Task to carry out:
Restrict the output to the lines below starting at the one that contains "Ht as (p & Hp & _)." and ending at the one that contains "simpl in Hc.", and restate them word for word, both ends included.

Stored data entries:

(* ===== verification/VacuumHistory.v ===== *)
(** * Vacuum of a well-formed index

    The three passes of [hnswbulkdelete] (HnswVacuum.v) one after another on a
    well-formed index (IndexWf.v): it is well formed again, its elements are those
    that keep a heap TID, and it holds the rows the callback does not report. *)

From Stdlib Require Import SpecFloat.
From S2P Require Import Prelude CFloat VectorType GraphSearch ItemPtr HnswData BufPage Backend HnswUtils SearchLayer.
From S2P Require Import LayerRefinement PageUpdate MetaPage DiskGraph Tuples QSort SelectNeighbors HnswInsert InsertSpec AddElement IndexWf.
From S2P Require Import InsertSearch InsertOnDisk HnswVacuum VacuumSpec MarkSpec RepairSpec RepairPages.

(** The chain from the head has all pages but the metapage. *)
Lemma chain_blocks rel bs b p : all_reached rel -> chain_of rel HNSW_HEAD_BLKNO bs -> 1 <= b -> block (rd_main rel) b = Some p -> b ∈ bs.
Proof.
  intros Hall Hc Hb Hp. apply block_lookup in Hp as [_ Hl]. apply lookup_lt_Some in Hl.
  apply (chain_reach rel HNSW_HEAD_BLKNO); [|reflexivity|done]. apply Hall. lia.
Qed.

(** ** After the first pass *)

Section FirstPass.
Context (callback : ItemPointerData -> bool) (rel rel' : Relation) (m : Z) (good : Vector -> Prop) (E : gset ItemPointerData).
Context (bs : list BlockNumber) (Hwf : pages_wf rel m good E) (Hchain : chain_of rel HNSW_HEAD_BLKNO bs).
Context (Hpos : Forall (fun c => 1 <= c) bs) (Hcl : cleaned callback bs rel rel').

Lemma wf_heaptids : heaptids_in_order rel.
Proof using Hwf.
  intros b off et Hb Ht. destruct (decide (et_deleted et = 0)) as [Hd|Hd].
  - pose proof (pw_all _ _ _ _ Hwf b off et Hb Ht Hd) as HE. destruct (element_of _ _ _ _ Hwf _ HE) as (et' & nt & Hat & W).
    apply element_at_place in Hat. assert (Hbk : BlockNumber_ok b).
    { pose proof (ix_size _ (pw_index _ _ _ _ Hwf)) as Hs. apply tuple_at_lookup in Ht as (p & Hp & _).
      apply block_lookup in Hp as [_ Hl]. apply lookup_lt_Some in Hl. unfold BlockNumber_ok. change InvalidBlockNumber with (2 ^ 32 - 1) in Hs. lia. }
    destruct (ItemPointerGet_Set b off Hbk) as [G1 G2]. unfold place_of in Hat. rewrite G1, G2 in Hat. cbn [fst snd] in Hat.
    rewrite Ht in Hat. injection Hat as <-. apply (ew_heaptids _ _ _ _ _ _ _ W).
  - rewrite (pw_dead _ _ _ _ Hwf b off et Hb Ht Hd). split; [done|]. by exists [].
Qed.

Lemma cleaned_tuple b off : tuple_at rel' b off = if decide (1 <= b) then clean_tuple callback <$> tuple_at rel b off else tuple_at rel b off.
Proof using Hwf Hchain Hpos Hcl.
  rewrite (cleaned_tuples _ _ _ _ _ _ Hcl). destruct (decide (b ∈ bs)) as [Hin|Hin].
  - rewrite decide_True; [done|]. rewrite list.Forall_forall in Hpos. by apply Hpos.
  - destruct (decide (1 <= b)) as [Hb|]; [|done]. destruct (tuple_at rel b off) as [t|] eqn:Et; [|done].
    exfalso. apply tuple_at_lookup in Et as (p & Hp & _). by apply Hin, (chain_blocks rel bs b p (pw_chain _ _ _ _ Hwf)).
Qed.

Lemma clean_dead : clean_tids callback (replicate 10 ItemPointerSetInvalid) = replicate 10 ItemPointerSetInvalid.
Proof using Type. done. Qed.

Lemma cleaned_kept : rel_kept rel rel'.
Proof using Hwf Hchain Hpos Hcl.
  split.
  - intros b off. rewrite cleaned_tuple. case_decide as Hb; [|done]. destruct (tuple_at rel b off) as [[et|nt]|] eqn:Et; constructor; [|done].
    pose proof (wf_heaptids b off et Hb Et) as Hok. cbn. split_and!; try done.
    + rewrite (proj1 (clean_tids_ok callback _ Hok)). symmetry. apply Hok.
    + intros Hd. by rewrite (pw_dead _ _ _ _ Hwf b off et Hb Et Hd).
  - intros b off n (p & it & Hp & Hit & Hn). destruct Hcl as [Hc _]. specialize (Hc b). rewrite Hp in Hc. case_decide; [|by exists p, it].
    simpl in Hc. exists (clean_page callback p), (clean_item callback it). split; [done|]. split; [|done].
    unfold PageGetItemId in *. destruct (off <? 1); [done|]. simpl. rewrite list_lookup_fmap.
    destruct (pd_linp p !! Z.to_nat (off - 1)); [|done]. simpl in *. by injection Hit as ->.
Qed.

Lemma cleaned_links : links_kept rel rel'.
Proof using Hcl.
  split; [by eapply cleaned_length|]. destruct Hcl as [Hc _]. intros b p' Hp'. rewrite Hc in Hp'. case_decide; [|by exists p'].
  apply fmap_Some in Hp' as (p & Hp & ->). by exists p.
Qed.

Lemma cleaned_element k et : k ∈ E -> element_at rel k = Some et ->
  element_at rel' k = Some (et_set_heaptids (clean_tids callback (et_heaptids et)) et) /\
  heap_tids rel' k = kept callback (et_heaptids et).
Proof using Hwf Hchain Hpos Hcl.
  intros Hk Hat. assert (He : element_at rel' k = Some (et_set_heaptids (clean_tids callback (et_heaptids et)) et)).
  { apply element_at_place. apply element_at_place in Hat. rewrite cleaned_tuple, decide_True by apply (pw_tid _ _ _ _ Hwf k Hk). by rewrite Hat. }
  split; [done|]. unfold heap_tids. rewrite He. apply valid_prefix_clean.
Qed.

Lemma cleaned_wf : pages_wf rel' m good E.
Proof using Hwf Hchain Hpos Hcl.
  apply (pages_wf_kept _ _ cleaned_kept m good E Hwf).
  - eapply cleaned_index_ok; [exact Hcl|apply Hwf].
  - eapply links_kept_reached; [exact cleaned_links|apply Hwf].
  - intros k et Hk He. destruct (element_of _ _ _ _ Hwf k Hk) as (et0 & nt & Hat & W).
    rewrite (proj1 (cleaned_element k et0 Hk Hat)) in He. injection He as <-. apply clean_tids_ok, W.
  - intros k et nt Hk He Hnt. destruct (element_of _ _ _ _ Hwf k Hk) as (et' & nt' & He' & W).
    rewrite He in He'. injection He' as <-. pose proof (ew_neighbor _ _ _ _ _ _ _ W) as Hn.
    apply neighbor_at_place in Hnt, Hn. rewrite cleaned_tuple, Hn in Hnt. assert (nt = nt') as -> by (case_decide; by injection Hnt as <-).
    split; [apply W|intros lc t; apply (ew_slots _ _ _ _ _ _ _ W)].
Qed.

Lemma cleaned_entry meta E0 : entry_wf rel meta E0 -> entry_wf rel' meta E0.
Proof using Hwf Hchain Hpos Hcl.
  intros Hen. eapply kept_entry; [exact cleaned_kept| | |exact Hen]; [|by rewrite (cleaned_length _ _ _ _ Hcl)].
  destruct (ey_meta _ _ _ Hen) as (p & Hp & Hm). exists p. split; [|done]. destruct Hcl as [Hc _]. rewrite Hc, decide_False; [done|].
  intros Hin. rewrite list.Forall_forall in Hpos. by specialize (Hpos _ Hin).
Qed.

Context (D : gset ItemPointerData) (HD : forall t, t ∈ D <-> emptied_in callback rel bs t).

Lemma block_ok b p : 1 <= b -> block (rd_main rel) b = Some p -> BlockNumber_ok b.
Proof using Hwf.
  intros Hb Hp. pose proof (ix_size _ (pw_index _ _ _ _ Hwf)) as Hs. apply block_lookup in Hp as [_ Hl]. apply lookup_lt_Some in Hl.
  unfold BlockNumber_ok. change InvalidBlockNumber with (2 ^ 32 - 1) in Hs. lia.
Qed.

(** The elements that are found to be emptied are those without heap TIDs. *)
Lemma cleaned_emptied k et : k ∈ E -> element_at rel k = Some et -> k ∈ D <-> kept callback (et_heaptids et) = [].
Proof using Hwf Hchain Hpos HD.
  intros Hk Hat. destruct (pw_tid _ _ _ _ Hwf k Hk) as [Hok Hb1]. rewrite HD. split.
  - intros (b & p & off & Hin & Hp & (et' & Ht & Hkept) & ->). rewrite list.Forall_forall in Hpos. specialize (Hpos _ Hin).
    destruct (ItemPointerGet_Set b off (block_ok b p Hpos Hp)) as [G1 G2]. apply element_at_place in Hat. unfold place_of in Hat.
    rewrite G1, G2 in Hat. cbn [fst snd] in Hat. assert (Ht' : tuple_at rel b off = Some (ElementTuple et')) by (apply tuple_at_lookup; by exists p).
    rewrite Ht' in Hat. by injection Hat as <-.
  - intros Hkept. apply element_at_place, tuple_at_lookup in Hat as (p & Hp & Ht). unfold place_of in Hp, Ht. cbn [fst snd] in Hp, Ht.
    exists (ItemPointerGetBlockNumber k), p, (ItemPointerGetOffsetNumber k). split; [|split; [done|]].
    + by apply (chain_blocks rel bs _ p (pw_chain _ _ _ _ Hwf)).
    + split; [by exists et|]. symmetry. by apply ItemPointerSet_Get.
Qed.

Lemma cleaned_emptied_set : emptied_set E D rel'.
Proof using Hwf Hchain Hpos Hcl HD.
  intros k Hk. destruct (element_of _ _ _ _ Hwf k Hk) as (et & nt & Hat & _). rewrite (cleaned_emptied k et Hk Hat).
  by rewrite (proj2 (cleaned_element k et Hk Hat)).
Qed.

(** The places of the elements in use. *)
Lemma live_element b off et entry : live_in callback entry rel bs b off et ->
  let k := ItemPointerSet b off in BlockNumber_ok b /\ place_of k = (b, off) /\ k ∈ E /\ (k ∉ D) /\ element_at rel k = Some et.
Proof using Hwf Hchain Hpos HD.
  intros (Hin & Ht & Hkept & _) k. pose proof (proj1 (list.Forall_forall _ _) Hpos _ Hin) as Hb.
  pose proof Ht as (p & Hp & _)%tuple_at_lookup. pose proof (block_ok b p Hb Hp) as Hbk.
  assert (Hpl : place_of k = (b, off)) by (destruct (ItemPointerGet_Set b off Hbk) as [G1 G2]; unfold place_of, k; by rewrite G1, G2).
  assert (Hat : element_at rel k = Some et) by (apply element_at_place; by rewrite Hpl).
  assert (HE : k ∈ E).
  { apply (pw_all _ _ _ _ Hwf b off et Hb Ht). destruct (decide (et_deleted et = 0)) as [|Hd]; [done|].
    exfalso. apply Hkept. unfold kept. by rewrite (pw_dead _ _ _ _ Hwf b off et Hb Ht Hd). }
  split; [done|]. split; [done|]. split; [done|]. split; [|done]. rewrite (cleaned_emptied k et HE Hat). done.
Qed.

Lemma cleaned_highest meta level highestPoint s' : entry_wf rel meta E ->
  highest_of (live_in callback (entry_place meta) rel bs) highestPoint level s' ->
  exists hp, mem s' !! highestPoint = Some hp /\ highest_ok E D rel' meta hp.
Proof using Hwf Hchain Hpos Hcl HD.
  intros Hen [Hmax (hp & Hhp & Hv)]. exists hp. split; [done|]. unfold highest_ok.
  assert (Hel : forall k et', k ∈ E -> element_at rel' k = Some et' -> exists et, element_at rel k = Some et /\ et_level et' = et_level et).
  { intros k et' Hk Hat'. destruct (element_of _ _ _ _ Hwf k Hk) as (et & nt & Hat & _). exists et. split; [done|].
    rewrite (proj1 (cleaned_element k et Hk Hat)) in Hat'. by injection Hat' as <-. }
  assert (Hlive : forall k et, k ∈ E -> k ∉ D -> k <> entry_tid meta -> element_at rel k = Some et ->
    live_in callback (entry_place meta) rel bs (place_of k).1 (place_of k).2 et).
  { intros k et Hk HkD Hne Hat. destruct (pw_tid _ _ _ _ Hwf k Hk) as [Hok Hb1]. rewrite (cleaned_emptied k et Hk Hat) in HkD.
    apply element_at_place in Hat. split; [|split; [done|split; [done|]]].
    - apply tuple_at_lookup in Hat as (p & Hp & _). by apply (chain_blocks rel bs _ p (pw_chain _ _ _ _ Hwf)).
    - unfold entry_place. destruct (BlockNumberIsValid (mp_entryBlkno meta)); [|done]. intros [= E1 E2]. apply Hne. unfold entry_tid.
      rewrite E1, E2. symmetry. by apply ItemPointerSet_Get. }
  destruct (BlockNumberIsValid (el_blkno hp)).
  - destruct Hv as (et & HP & Hl). pose proof HP as (_ & _ & _ & Hplace). destruct (live_element _ _ _ _ HP) as (Hb & Hpl & HE & HkD & Hat).
    split; [done|]. split; [done|]. split; [done|]. split.
    + intros Heq. unfold entry_place in Hplace. pose proof (ey_entry _ _ _ Hen) as He.
      destruct (BlockNumberIsValid (mp_entryBlkno meta)); [|destruct He as [He _]; set_solver]. destruct He as (Hbe & _).
      destruct (ItemPointerGet_Set (mp_entryBlkno meta) (mp_entryOffno meta) Hbe) as [G1 G2]. rewrite Heq in Hpl. unfold place_of, entry_tid in Hpl.
      rewrite G1, G2 in Hpl. by rewrite Hpl in Hplace.
    + intros k et1 eth Hk1 HkD1 Hne Hat1 Hath. destruct (Hel k et1 Hk1 Hat1) as (et1' & Hat1' & ->). destruct (Hel _ eth HE Hath) as (eth' & Hath' & ->).
      rewrite Hat in Hath'. injection Hath' as <-. rewrite Hl. eapply Hmax, (Hlive k et1'); done.
  - intros k Hk HkD. destruct (decide (k = entry_tid meta)) as [|Hne]; [done|]. exfalso.
    destruct (element_of _ _ _ _ Hwf k Hk) as (et & nt & Hat & W). pose proof (ew_level _ _ _ _ _ _ _ W) as Hlev.
    specialize (Hmax _ _ _ (Hlive k et Hk HkD Hne Hat)). lia.
Qed.
End FirstPass.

Response for this exercise:
    { pose proof (ix_size _ (pw_index _ _ _ _ Hwf)) as Hs. apply tuple_at_lookup in Ht as (p & Hp & _).
      apply block_lookup in Hp as [_ Hl]. apply lookup_lt_Some in Hl. unfold BlockNumber_ok. change InvalidBlockNumber with (2 ^ 32 - 1) in Hs. lia. }
    destruct (ItemPointerGet_Set b off Hbk) as [G1 G2]. unfold place_of in Hat. rewrite G1, G2 in Hat. cbn [fst snd] in Hat.
    rewrite Ht in Hat. injection Hat as <-. apply (ew_heaptids _ _ _ _ _ _ _ W).
  - rewrite (pw_dead _ _ _ _ Hwf b off et Hb Ht Hd). split; [done|]. by exists [].
Qed.

Lemma cleaned_tuple b off : tuple_at rel' b off = if decide (1 <= b) then clean_tuple callback <$> tuple_at rel b off else tuple_at rel b off.
Proof using Hwf Hchain Hpos Hcl.
  rewrite (cleaned_tuples _ _ _ _ _ _ Hcl). destruct (decide (b ∈ bs)) as [Hin|Hin].
  - rewrite decide_True; [done|]. rewrite list.Forall_forall in Hpos. by apply Hpos.
  - destruct (decide (1 <= b)) as [Hb|]; [|done]. destruct (tuple_at rel b off) as [t|] eqn:Et; [|done].
    exfalso. apply tuple_at_lookup in Et as (p & Hp & _). by apply Hin, (chain_blocks rel bs b p (pw_chain _ _ _ _ Hwf)).
Qed.

Lemma clean_dead : clean_tids callback (replicate 10 ItemPointerSetInvalid) = replicate 10 ItemPointerSetInvalid.
Proof using Type. done. Qed.

Lemma cleaned_kept : rel_kept rel rel'.
Proof using Hwf Hchain Hpos Hcl.
  split.
  - intros b off. rewrite cleaned_tuple. case_decide as Hb; [|done]. destruct (tuple_at rel b off) as [[et|nt]|] eqn:Et; constructor; [|done].
    pose proof (wf_heaptids b off et Hb Et) as Hok. cbn. split_and!; try done.
    + rewrite (proj1 (clean_tids_ok callback _ Hok)). symmetry. apply Hok.
    + intros Hd. by rewrite (pw_dead _ _ _ _ Hwf b off et Hb Et Hd).
  - intros b off n (p & it & Hp & Hit & Hn). destruct Hcl as [Hc _]. specialize (Hc b). rewrite Hp in Hc. case_decide; [|by exists p, it].
    simpl in Hc. exists (clean_page callback p), (clean_item callback it). split; [done|]. split; [|done].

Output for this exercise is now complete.